Avec la 8e DCT (1939-1940)

Le raid du Skagerrak – 23-24 avril 1940

De Brest à Rosyth

Le jeudi 18 avril 1940, dans la matinée, la 8e DCT jetait l’ancre en rade des Dunes, à l’extrémité sud orientale de l’Angleterre. Elle se composait des trois contre-torpilleurs de 2500 tonnes Indomptable Malin et Triomphant numérotés respectivement X81, X82, X83 (X est l’indicatif des contre-torpilleurs, T celui des torpilleurs. Les anglais considéraient plutôt nos X comme des croiseurs légers).

Nous avions appareillé brusquement de Brest le lundi précédent. Comme toujours le secret avait été bien gardé sur notre destination. Tout ce que l’on sut, tandis qu’à la nuit tombante, la division en ligne de file embouquait le chenal du Four, c’est que l’on se rendait en premier lieu à Cherbourg. Au petit jour, nous étions dans les passes. Aussitôt les trois bâtiments entrèrent en cale. Sans assécher, on les entoura de plusieurs tours de câbles dans lesquels on fit circuler un courant intense, pendant deux heures : c’était l’opération dite de démagnétisation ou "degaussing", qui rend le navire inerte aux mines magnétiques.

Les préparatifs nous indiquaient clairement dans quels parages nous allions naviguer : Pas-de-Calais et Mer du Nord, qui étaient alors littéralement infestés de ces engins sournois. D’ailleurs, si un doute avait pu être conservé, il fut levé quand on embarqua tout un stock de canadiennes. Moi-même, je fus chargé d’une mission importante, ramener des magasins tout ce que je pourrais de marmites norvégiennes, gamelles, thermos, ceci en prévision de postes de combat prolongés, durant lesquels les officiers ne pourraient s’absenter.

Effectivement, le lendemain soir nous mettions le cap sur Douvres. Le Pas-de-Calais fut franchi sans encombres dans la nuit et, au matin, les blanches falaises des Downs resplendissaient du soleil levant. Chacun était heureux. Enfin, on allait avoir du sport. Mais dans quel sens se tourneraient nos activités, voilà ce que l’on ignorait encore.

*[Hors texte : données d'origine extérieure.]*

(** Merging [df] into a table [p] that has the columns [cols1] of an
    earlier merge of [df], and possibly pred_time. *)
Lemma merged_again (p df : pd.DataFrame) (tc : string) :
  pd.columns df ⊆ pd.columns p →
  timestamp_col p = tc → tc ∈ pd.columns p →
  merged p df =
  {| pd.columns := pd.columns p;
     pd.rows := merge_sort (pd.by_key pd.desc tc)
                  (pd.drop_duplicates_rows tc (pd.rows p ++ pd.rows df)) |}.
Proof.
  intros Hsub Htc Hin.
  assert (Hcols : pd.columns (pd.concat p df) = pd.columns p).
  { simpl. by apply columns_absorb. }
  assert (Htc' : timestamp_col (pd.concat p df) = tc).
  { rewrite <- Htc. apply timestamp_col_columns. by rewrite Hcols. }
  rewrite merged_keyed by (by rewrite Htc', Hcols).
  by rewrite Htc', Hcols.
Qed.

(** Merging the delta once more and running the statistics pass gives
    the stored table back. *)
Lemma stats_frame_merged_idemp (existing df : pd.DataFrame) :
  timestamp_col (pd.concat existing df) ∈ pd.columns (pd.concat existing df) →
  datetime_column (timestamp_col (pd.concat existing df)) existing →
  datetime_column (timestamp_col (pd.concat existing df)) df →
  stats_frame (merged (stats_frame (merged existing df)) df)
  = stats_frame (merged existing df).
Proof.
  intros Hin He Hd.
  set (tc := timestamp_col (pd.concat existing df)) in *.
  set (cols := pd.columns (pd.concat existing df)) in *.
  rewrite (merged_keyed existing df Hin). fold tc cols.
  set (l := merge_sort _ _).
  assert (Hl : l = merge_sort (pd.by_key pd.desc tc)
                     (pd.drop_duplicates_rows tc (pd.rows existing ++ pd.rows df)))
    by done.
  clearbody l.
  set (s1 := {| pd.columns := cols; pd.rows := l |}).
  assert (Htc1 : timestamp_col s1 = tc).
  { apply timestamp_col_columns. done. }
  assert (Hsub : pd.columns df ⊆ cols) by apply columns_concat_r.
  (* a second merge into the table of the first, when the statistics
     pass wrote nothing *)
  assert (Hsame : merged s1 df = s1).
  { rewrite (merged_again s1 df tc) by done. unfold s1. simpl. f_equal.
    rewrite <- (imap_id_kept tc (pd.rows df) l) at 2.
    rewrite <- (remerge_rows tc (pd.rows df) (λ _ r, r) (pd.rows existing) l)
      by done.
    by rewrite (imap_same (λ _ r, r)). }
  unfold stats_frame at 2. fold s1.
  destruct (pd.empty s1) eqn:Hempty; [by rewrite Hsame|].
  rewrite Htc1. rewrite decide_True by done.
  change (pd.column tc s1) with ((λ r : gmap string pd.Cell, r !! tc) <$> l).
  destruct (compare_with_cutoff _) as [[]|e1] eqn:Hcmp; [|by rewrite Hsame].
  destruct (to_datetime _) as [pt|e2] eqn:Hconv; [|by rewrite Hsame].
  (* the statistics pass wrote the column pred_time *)
  set (g := λ (i : nat) (r : gmap string pd.Cell),
              pd.assign "pred_time" (mjoin (pt !! i)) r).
  set (p1 := pd.setitem s1 "pred_time" pt).
  assert (Hrhs : stats_frame s1 = p1).
  { unfold stats_frame. rewrite Hempty, Htc1, decide_True by done.
    change (pd.column tc s1) with ((λ r : gmap string pd.Cell, r !! tc) <$> l).
    by rewrite Hcmp, Hconv. }
  rewrite Hrhs.
  assert (Hne : "pred_time" ≠ tc).
  { destruct (timestamp_col_cases (pd.concat existing df)) as [H1|H1];
      unfold tc; rewrite H1; done. }
  assert (Hg_key : ∀ i r, g i r !! tc = r !! tc).
  { intros i r. by apply assign_key. }
  assert (Hg_idemp : ∀ i r, g i (g i r) = g i r).
  { intros i r. apply assign_idemp. }
  assert (Hcols1 : cols ⊆ pd.columns p1).
  { intros c Hc. unfold p1. simpl. case_decide; [done|]. apply elem_of_app. by left. }
  assert (Hpt1 : "pred_time" ∈ pd.columns p1).
  { unfold p1. simpl. case_decide; [done|]. apply elem_of_app. right.
    apply list_elem_of_here. }
  assert (Htcp : timestamp_col p1 = tc).
  { rewrite <- Htc1. apply timestamp_col_columns. unfold p1. simpl.
    case_decide; [done|]. rewrite elem_of_app, list_elem_of_singleton.
    split; [intros [?|?]; done|intros ?; by left]. }
  rewrite (merged_again p1 df tc);
    [|intros c Hc; by apply Hcols1, Hsub|done|by apply Hcols1].
  change (pd.rows p1) with (imap g l).
  rewrite (remerge_rows tc (pd.rows df) g (pd.rows existing) l) by done.
  set (s2 := {| pd.columns := pd.columns p1; pd.rows := imap (kept tc (pd.rows df) g) l |}).
  assert (Hkeys : (λ r : gmap string pd.Cell, r !! tc) <$> pd.rows s2
                  = (λ r : gmap string pd.Cell, r !! tc) <$> l).
  { apply imap_key. intros i r. by apply kept_key. }
  assert (Hempty2 : pd.empty s2 = false).
  { unfold pd.empty in *. apply orb_false_iff in Hempty as [_ Hr].
    apply orb_false_iff. split.
    - apply bool_decide_eq_false. intros Hnil. change (pd.columns p1 = []) in Hnil. rewrite Hnil in Hpt1.
      by apply elem_of_nil in Hpt1.
    - apply bool_decide_eq_false. apply bool_decide_eq_false in Hr.
      simpl in *. destruct l; [done|]. done. }
  unfold stats_frame. rewrite Hempty2.
  assert (Htc2 : timestamp_col s2 = tc) by (by rewrite <- Htcp).
  rewrite Htc2. rewrite decide_True by (by apply Hcols1).
  unfold pd.column. rewrite Hkeys, Hcmp, Hconv.
  unfold pd.setitem. simpl pd.columns at 1 2. simpl pd.rows.
  rewrite decide_True by done.
  fold g. rewrite imap_kept by done.
  done.
Qed.

(** The statistics pass leaves a table without key column as it is. *)
Lemma stats_frame_unkeyed (df : pd.DataFrame) :
  timestamp_col df ∉ pd.columns df → stats_frame df = df.
Proof.
  intros Hn. unfold stats_frame. destruct (pd.empty df); [done|].
  by rewrite decide_False.
Qed.

(** Without key column the merge is the concatenation. *)
Lemma merged_unkeyed (existing df : pd.DataFrame) :
  timestamp_col (pd.concat existing df) ∉ pd.columns (pd.concat existing df) →
  merged existing df = pd.concat existing df.
Proof. intros Hn. unfold merged. simpl. by rewrite decide_False. Qed.

(** The delta brings no new column to a table it was merged into. *)
Lemma concat_again (existing df : pd.DataFrame) :
  pd.concat (pd.concat existing df) df
  = {| pd.columns := pd.columns (pd.concat existing df);
       pd.rows := pd.rows existing ++ pd.rows df ++ pd.rows df |}.
Proof.
  unfold pd.concat at 1. f_equal.
  - apply columns_absorb, columns_concat_r.
  - simpl. by rewrite <- (assoc_L (++)).
Qed.

(** C1 (amended): for a source that already has a stored table,
    (1) when the key column (timestamp, else datetime) is present and
    holds instants as decoded by parse_csv, merging the same delta
    twice leaves the store as merging it once does; (2) when neither
    the stored table nor the delta has a timestamp or datetime column,
    every merge appends the rows of the delta without deduplication:
    one merge stores the rows of the table followed by those of the
    delta, a second merge stores the rows of the delta once more, and
    for a delta that has a row the two stores differ. *)
Theorem merge_idempotent (self : t) (miner_name : string) (existing df : pd.DataFrame) :
  miner_data self !! miner_name = Some existing →
  (timestamp_col (pd.concat existing df) ∈ pd.columns (pd.concat existing df) →
   datetime_column (timestamp_col (pd.concat existing df)) existing →
   datetime_column (timestamp_col (pd.concat existing df)) df →
   update_miner_data (update_miner_data self miner_name df) miner_name df
   = update_miner_data self miner_name df)
  ∧ (timestamp_col (pd.concat existing df) ∉ pd.columns (pd.concat existing df) →
     miner_data (update_miner_data self miner_name df) !! miner_name
     = Some {| pd.columns := pd.columns (pd.concat existing df);
               pd.rows := pd.rows existing ++ pd.rows df |}
     ∧ miner_data (update_miner_data (update_miner_data self miner_name df) miner_name df)
         !! miner_name
       = Some {| pd.columns := pd.columns (pd.concat existing df);
                 pd.rows := pd.rows existing ++ pd.rows df ++ pd.rows df |}
     ∧ (pd.rows df ≠ [] →
        update_miner_data (update_miner_data self miner_name df) miner_name df
        ≠ update_miner_data self miner_name df)).
Proof.
  intros Hex. split.
  - intros Hin He Hd.
    rewrite (update_miner_data_stored self), Hex.
    rewrite update_miner_data_stored. simpl.
    rewrite lookup_insert_eq, insert_insert_eq.
    by rewrite stats_frame_merged_idemp.
  - intros Hn.
    assert (Hn2 : timestamp_col (pd.concat (pd.concat existing df) df)
                  ∉ pd.columns (pd.concat (pd.concat existing df) df)).
    { rewrite concat_again.
      rewrite (timestamp_col_columns _ (pd.concat existing df)) by done. done. }
    assert (Honce : miner_data (update_miner_data self miner_name df) !! miner_name
                    = Some (pd.concat existing df)).
    { rewrite update_miner_data_stored, Hex. simpl. rewrite lookup_insert_eq.
      by rewrite merged_unkeyed, stats_frame_unkeyed. }
    assert (Htwice : miner_data (update_miner_data (update_miner_data self miner_name df)
                                   miner_name df) !! miner_name
                     = Some (pd.concat (pd.concat existing df) df)).
    { rewrite update_miner_data_stored, Honce. simpl. rewrite lookup_insert_eq.
      by rewrite merged_unkeyed, stats_frame_unkeyed. }
    split; [exact Honce|]. split; [by rewrite Htwice, concat_again|].
    intros Hrows Heq. rewrite Heq, Honce in Htwice.
    apply (f_equal (fmap (λ d, length (pd.rows d)))) in Htwice.
    simpl in Htwice. injection Htwice as Hr. rewrite !length_app in Hr.
    destruct (pd.rows df); [done|]. simpl in Hr. lia.
Qed.
End merge_claims.

(** C1, two runs.  The store holds the rows of [sample.delta], which
    have the key column: merging [sample.delta] twice leaves what
    merging it once leaves.  The store holds the row of
    [sample.unkeyed], which has no key column: after two merges of
    [sample.unkeyed] the row is stored three times. *)
Lemma merge_idempotent_witness :
  DataManager.update_miner_data
    (DataManager.update_miner_data (sample.holds sample.delta) "miner" sample.delta)
    "miner" sample.delta
  = DataManager.update_miner_data (sample.holds sample.delta) "miner" sample.delta
  ∧ DataManager.miner_data
      (DataManager.update_miner_data
         (DataManager.update_miner_data (sample.holds sample.unkeyed) "miner" sample.unkeyed)
         "miner" sample.unkeyed) !! "miner"
    = Some {| pd.columns := ["btc_prediction"];
              pd.rows := pd.rows sample.unkeyed ++ pd.rows sample.unkeyed
                         ++ pd.rows sample.unkeyed |}.
Proof.
  split.
  - apply (merge_idempotent (sample.holds sample.delta) "miner" sample.delta sample.delta).
    + reflexivity.
    + vm_compute. apply list_elem_of_here.
    + apply Forall_forall. intros r Hr. simpl in Hr. unfold datetime_cell.
      repeat (apply elem_of_cons in Hr as [->|Hr]; [right; eexists; reflexivity|]).
      by apply elem_of_nil in Hr.
    + apply Forall_forall. intros r Hr. simpl in Hr. unfold datetime_cell.
      repeat (apply elem_of_cons in Hr as [->|Hr]; [right; eexists; reflexivity|]).
      by apply elem_of_nil in Hr.
  - apply (merge_idempotent (sample.holds sample.unkeyed) "miner" sample.unkeyed
             sample.unkeyed).
    + reflexivity.
    + apply (bool_decide_eq_false_1 _). vm_compute. reflexivity.
Defined.

(** C1 (as the specification words it, refuted): rows without a
    timestamp or datetime column are appended at each merge, so merging
    them twice into a store that holds a table differs from merging them
    once. *)
Lemma merge_twice_differs_without_key :
  DataManager.update_miner_data
    (DataManager.update_miner_data (sample.holds sample.unkeyed) "miner" sample.unkeyed)
    "miner" sample.unkeyed
  ≠ DataManager.update_miner_data (sample.holds sample.unkeyed) "miner" sample.unkeyed.
Proof.
  intros Heq.
  apply (f_equal (λ s, length <$> (pd.rows <$> DataManager.miner_data s !! "miner"))) in Heq.
  vm_compute in Heq. discriminate Heq.
Qed.
Lemma Error_get_layout σ ls lf ly s f y :
  layout σ ls lf ly s f y → Error_get σ = Some (error s, σ).
Proof.
  intros L. unfold Error_get, bind.
  by rewrite (load_stream_layout _ _ _ _ _ _ _ L).
Qed.

Lemma ErrorRecoverable_layout σ ls lf ly s f y :
  layout σ ls lf ly s f y →
  ErrorRecoverable σ = Some (bool_of_int (MAD_RECOVERABLE (error s)), σ).
Proof.
  intros L. unfold ErrorRecoverable, bind.
  by rewrite (load_stream_layout _ _ _ _ _ _ _ L).
Qed.

Lemma ErrorMessage_layout σ ls lf ly s f y :
  layout σ ls lf ly s f y →
  ErrorMessage σ = Some (mad_errorstr (error s), σ).
Proof.
  intros L. unfold ErrorMessage, bind.
  by rewrite (load_stream_layout _ _ _ _ _ _ _ L).
Qed.

(** What the two frame operations and the setter do to a live session. *)
Lemma DecodeFrame_layout σ ls lf ly s f y rc f' s' :
  layout σ ls lf ly s f y →
  mad_frame_decode f s = (rc, f', s') →
  let σ' := written (written σ lf (BFrame f')) ls (BStream s') in
  DecodeFrame σ = Some (negb (rc =? -1), σ') ∧ layout σ' ls lf ly s' f' y.
Proof.
  intros L E.
  destruct (store_frame_layout _ _ _ _ _ _ _ f' L) as [Sf L1].
  destruct (store_stream_layout _ _ _ _ _ _ _ s' L1) as [Ss L2].
  split; [|exact L2].
  unfold DecodeFrame, bind.
  rewrite (load_frame_layout _ _ _ _ _ _ _ L).
  rewrite (load_stream_layout _ _ _ _ _ _ _ L).
  rewrite E. unfold bind. by rewrite Sf, Ss.
Qed.

Lemma SynthFrame_layout σ ls lf ly s f y y' f' :
  layout σ ls lf ly s f y →
  mad_synth_frame y f = (y', f') →
  let σ' := written (written σ ly (BSynth y')) lf (BFrame f') in
  SynthFrame σ = Some (tt, σ') ∧ layout σ' ls lf ly s f' y'.
Proof.
  intros L E.
  destruct (store_synth_layout _ _ _ _ _ _ _ y' L) as [Sy L1].
  destruct (store_frame_layout _ _ _ _ _ _ _ f' L1) as [Sf L2].
  split; [|exact L2].
  unfold SynthFrame, bind.
  rewrite (load_synth_layout _ _ _ _ _ _ _ L).
  rewrite (load_frame_layout _ _ _ _ _ _ _ L).
  rewrite E. unfold bind. by rewrite Sy, Sf.
Qed.

Lemma Error_set_layout σ ls lf ly s f y value :
  layout σ ls lf ly s f y →
  let σ' := written σ ls (BStream (with_error s value)) in
  Error_set value σ = Some (tt, σ') ∧
  layout σ' ls lf ly (with_error s value) f y.
Proof.
  intros L.
  destruct (store_stream_layout _ _ _ _ _ _ _ (with_error s value) L) as [Ss L1].
  split; [|exact L1].
  unfold Error_set, bind.
  by rewrite (load_stream_layout _ _ _ _ _ _ _ L).
Qed.

(** ** The claims about the frame operations *)

(** C1. On a live session [DecodeFrame] returns a boolean that is true
    exactly when the engine's [mad_frame_decode] returned something other
    than -1.  The wrapper does not touch the error code itself: when it
    returns false the engine has returned -1, and the session's current
    error code is the one the engine left in the stream. *)
Theorem DecodeFrame_reports_engine_result σ s f y rc f' s' :
  session σ s f y →
  mad_frame_decode f s = (rc, f', s') →
  ∃ (b : bool) σ',
    DecodeFrame σ = Some (b, σ') ∧
    (b = true ↔ rc ≠ -1) ∧
    session σ' s' f' y ∧
    (b = false → rc = -1 ∧ observe Error_get σ' = Some (error s')).
Proof.
  intros S E. apply session_layout in S as (ls & lf & ly & L).
  destruct (DecodeFrame_layout _ _ _ _ _ _ _ _ _ _ L E) as [R L'].
  eexists _, _. split; [exact R|]. split; [|split].
  - destruct (Z.eqb_spec rc (-1)); simpl; split; congruence.
  - apply session_layout. eauto.
  - intros Hb. split.
    + destruct (Z.eqb_spec rc (-1)); [done | discriminate].
    + unfold observe. by rewrite (Error_get_layout _ _ _ _ _ _ _ L').
Qed.
Lemma X14_handleScheduledRefreshInterval_runs_witness :
  let cfg := Refresh.mkConfig (Some 4) None in
  let options := Refresh.mkOptions (Some 1) (Some ["UTC"]) ∅ in
  (handleScheduledRefreshInterval cfg options [] init).2
    = Context.mkState false [refresh_error]
  ∧ (handleScheduledRefreshInterval cfg options [None] init)
    = ([(None, Refresh.mkOptions (Some 4) (Some ["UTC"]) ∅)], init).
Proof.
  pose proof (X14_handleScheduledRefreshInterval_runs (Refresh.mkConfig (Some 4) None)
                (Refresh.mkOptions (Some 1) (Some ["UTC"]) ∅) [] init)
    as (_ & _ & _ & H4 & _).
  pose proof (X14_handleScheduledRefreshInterval_runs (Refresh.mkConfig (Some 4) None)
                (Refresh.mkOptions (Some 1) (Some ["UTC"]) ∅) [None] init)
    as (H1 & _ & _ & _ & H5).
  destruct (H4 eq_refl) as [_ Hl]. split.
  - destruct (handleScheduledRefreshInterval _ _ [] init).2 as [w l] eqn:E.
    cbn in Hl. subst l. f_equal.
    change w with (warningBackgroundContextShow (Context.mkState w [refresh_error])).
    rewrite <- E. reflexivity.
  - specialize (H5 ltac:(discriminate)). cbv zeta in H1.
    destruct (handleScheduledRefreshInterval _ _ [None] init) as [runs st].
    cbn [fst snd] in *. by subst.
Defined.

End RefreshFacts.

(** ** External database type *)

Section ConfigFacts.
Import Config.

Lemma defined_nonempty env :
  0 < length (definedExtDBVariables env) ↔
  ∃ f, f ∈ skipOnEnv ∧ is_Some (env !! f).
Proof.
  unfold definedExtDBVariables. split.
  - intros H. destruct (filter _ skipOnEnv) as [|f l] eqn:E; [cbn in H; lia|].
    exists f. assert (Hf : f ∈ filter (λ field, is_Some (env !! field)) skipOnEnv)
      by (rewrite E; left).
    apply list_elem_of_filter in Hf. tauto.
  - intros (f & Hin & Hs).
    assert (f ∈ filter (λ field, is_Some (env !! field)) skipOnEnv) as Hf
      by (by apply list_elem_of_filter).
    destruct (filter _ skipOnEnv); [by apply elem_of_nil in Hf | cbn; lia].
Qed.

(** X15: the external database type chosen by [handleConfiguration].
    An explicit option wins, then a non-empty [CUBEJS_EXT_DB_TYPE];
    otherwise the type is "cubestore" exactly when dev mode is on or one
    of the ten external-database variables is defined (an empty value
    counts), and undefined when neither holds.  The local Cube Store
    process is considered only when none of those variables is defined,
    so defining any of them switches it off. *)
Theorem X15_externalDbType_default (opt : option Timer.DbType)
    (env : gmap string string) (devMode serverless supported : bool) :
  (Timer.truthy_dbType opt = true → externalDbType opt env devMode = opt)
  ∧ (Timer.truthy_dbType opt = false →
     ∀ t, env !! "CUBEJS_EXT_DB_TYPE" = Some t → t ≠ "" →
          externalDbType opt env devMode = Some (Timer.DbName t))
  ∧ (Timer.truthy_dbType opt = false →
     Drivers.truthy_str (env !! "CUBEJS_EXT_DB_TYPE") = false →
     (externalDbType opt env devMode = Some (Timer.DbName "cubestore") ↔
        devMode = true ∨ ∃ f, f ∈ skipOnEnv ∧ is_Some (env !! f))
     ∧ (externalDbType opt env devMode = None ↔
          devMode = false ∧ ∀ f, f ∈ skipOnEnv → env !! f = None))
  ∧ (startsCubeStoreHandler opt env devMode serverless supported = true →
       ∀ f, f ∈ skipOnEnv → env !! f = None)
  ∧ (∀ f v, f ∈ skipOnEnv →
       startsCubeStoreHandler opt (<[f := v]> env) devMode serverless supported = false).
Proof.
  split; [|split; [|split; [|split]]].
  - unfold externalDbType. by intros ->.
  - unfold externalDbType. intros -> t Ht Hne. rewrite Ht. cbn.
    by rewrite bool_decide_eq_false_2.
  - unfold externalDbType. intros -> ->.
    destruct devMode; cbn [orb].
    + split; [split; [by left | done]|]. split; [discriminate | by intros [? _]].
    + case_bool_decide as Hd.
      * apply defined_nonempty in Hd. split; [split; [by right | done]|].
        split; [discriminate|]. intros [_ Hnone].
        destruct Hd as (f & Hin & [v Hv]). rewrite (Hnone f Hin) in Hv. discriminate.
      * split; [split; [discriminate|]|].
        -- intros [?|Hex]; [discriminate|]. by apply defined_nonempty in Hex.
        -- split; [|done]. intros _. split; [done|]. intros f Hin.
           destruct (env !! f) eqn:Hf; [|done]. exfalso. apply Hd.
           apply defined_nonempty. exists f. by rewrite Hf.
  - unfold startsCubeStoreHandler. rewrite !andb_true_iff.
    intros [[_ Hlen] _]. apply bool_decide_eq_true in Hlen.
    intros f Hin. destruct (env !! f) eqn:Hf; [|done]. exfalso.
    assert (0 < length (definedExtDBVariables env)); [|lia].
    apply defined_nonempty. exists f. by rewrite Hf.
  - intros f v Hin. unfold startsCubeStoreHandler.
    assert (Hpos : 0 < length (definedExtDBVariables (<[f := v]> env))).
    { apply defined_nonempty. exists f. by rewrite lookup_insert_eq. }
    rewrite (bool_decide_eq_false_2 (length _ = 0)) by lia.
    by rewrite andb_false_r.
Qed.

La rade des Dunes était encombrée de nombreux navires marchands à l’ancre, battant pavillon anglais, français, hollandais, belge. Elle était aussi sérieusement embouteillée par les innombrables épaves de bâtiments ayant sauté sur les mines magnétiques. De quelque côté que la vue s’étendit on ne voyait que des extrémités de mâtures ou de cheminées émergeant des eaux grises de la mer du Nord. Dans nos environs immédiats, j’en dénombrai une bonne douzaine, dont quelques forts cargos.

Durant toute la matinée, des avions évoluèrent au ras de l’eau. Ils avaient en remorque quelque chose d’indéfinissable qui traînait dans l’eau. De temps en temps, dans le sillage une petite gerbe éclatait et on entendait peu après le bruit d’une explosion assourdissante. C’est ainsi que les anglais faisaient le nettoyage des mines magnétiques infestant la rade.

Peu après nous arrivèrent deux sous-marins français qui allèrent mouiller à quelques encablures. J’ai oublié leurs noms.

Vers 13h, un petit tender sortit de Ramsgate et vint nous accoster. Un officier anglais monta à bord, suivi d’un maître d’équipage et de deux matelots. Ils avaient avec eux un matériel impressionnant, des valises, des sacs de marins, des pelisses fourrées.

L’officier, un lieutenant commander, je crois, s’appelait Chatwin et il était chargé d’assurer la liaison entre le bord et l’Amirauté Britannique, car dès ce moment, nous étions sous les ordres de celle-ci. Pourquoi faire, nous ne le savions toujours pas.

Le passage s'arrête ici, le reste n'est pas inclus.